Facing globalized competition, there have been increasing requirements for safety and efficiency in smart factories, where the industrial Internet of Things can enable the monitoring of equipment’s status and the detecting of faults before they go critical. Regarding cloud computing, data-driven methods running at clouds are adopted to train the model with a large amount of raw data at the beginning, then end machines upload their real-time readings to the cloud center for processing. However, this incurs considerable computational costs and may sometimes bear a severe delay. In this article, we consider a hierarchical structure where edge-PLCs are employed to gather sensed data locally and reduce communication costs. Since a single fault may be related to multiple influencing features, we want to first minimize the number of features that need to determine a fault, then try to find out the minimal set of edge-PLCs which can cover all key features so as to save the deployment cost.

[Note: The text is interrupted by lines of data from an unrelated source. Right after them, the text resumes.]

(** One file of [validate_storage_file_mapping]. *)
Definition check_storage_file (multi : bool) (pair : MetaFile * MetaFile) : outcome () :=
  let '(storage_file, v2_file) := pair in
  _ ← fail_if (negb (mf_length storage_file =? mf_length v2_file))
        (MalformedTorrent "BEP 52 file length differs from payload storage layout");
  let exact := bool_decide (path storage_file = path v2_file) in
  let relative_hybrid :=
    multi && (len (path storage_file) =? saturating_add usize_max (len (path v2_file)) 1)
    && (0 <? len (path storage_file)) && bool_decide (drop 1 (path storage_file) = path v2_file) in
  fail_if (negb exact && negb relative_hybrid)
    (MalformedTorrent "BEP 52 file path differs from payload storage layout").

Definition validate_storage_file_mapping (meta : TorrentMeta) (v2_files : list MetaFile) : outcome () :=
  _ ← fail_if (negb (len (files meta) =? len v2_files))
        (MalformedTorrent "BEP 52 file tree cannot be mapped to payload storage files");
  for_each (check_storage_file (is_multi_file meta)) (zip (files meta) v2_files).

Definition insert_layer (layers : gmap V2InfoHash (list V2InfoHash)) (layer : V2PieceLayer)
  : outcome (gmap V2InfoHash (list V2InfoHash)) :=
  _ ← fail_if (bool_decide (is_Some (layers !! layer_root layer)))
        (MalformedTorrent "duplicate BEP 52 piece-layer root");
  Ok (<[layer_root layer := hashes layer]> layers).

(** [u64::checked_mul]. *)
Definition checked_mul (a b : Z) : option Z := if a * b <=? u64_max then Some (a * b) else None.

(** One iteration of the loop over the pieces of a file. *)
Definition push_piece (piece_length : Z) (file_index : Z) (file : MetaFile) (root : V2InfoHash)
    (layer : option (list V2InfoHash)) (pieces : list V2Piece) (within_file : Z) : outcome (list V2Piece) :=
  offset ← ok_or (checked_mul within_file piece_length) (MalformedTorrent "piece offset overflow");
  let length := Z.min (saturating_sub (mf_length file) offset) piece_length in
  expected_hash ← match layer with Some hashes => index hashes within_file | None => Ok root end;
  Ok (pieces ++ [mkV2Piece (len pieces) file_index offset length (mf_length file) root expected_hash]).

We propose a random-forest-based method to handle the features selection problem, and then the selection of edge-PLCs by solving the set coverage problem. Through the simulation on real data trace, we compare our method with other artificial-intelligence-based methods, such as the logistics regression model and its extensions. The results prove the efficiency and performance of the proposed method, which reaches or even exceeds the accuracy of methods using the full set of data.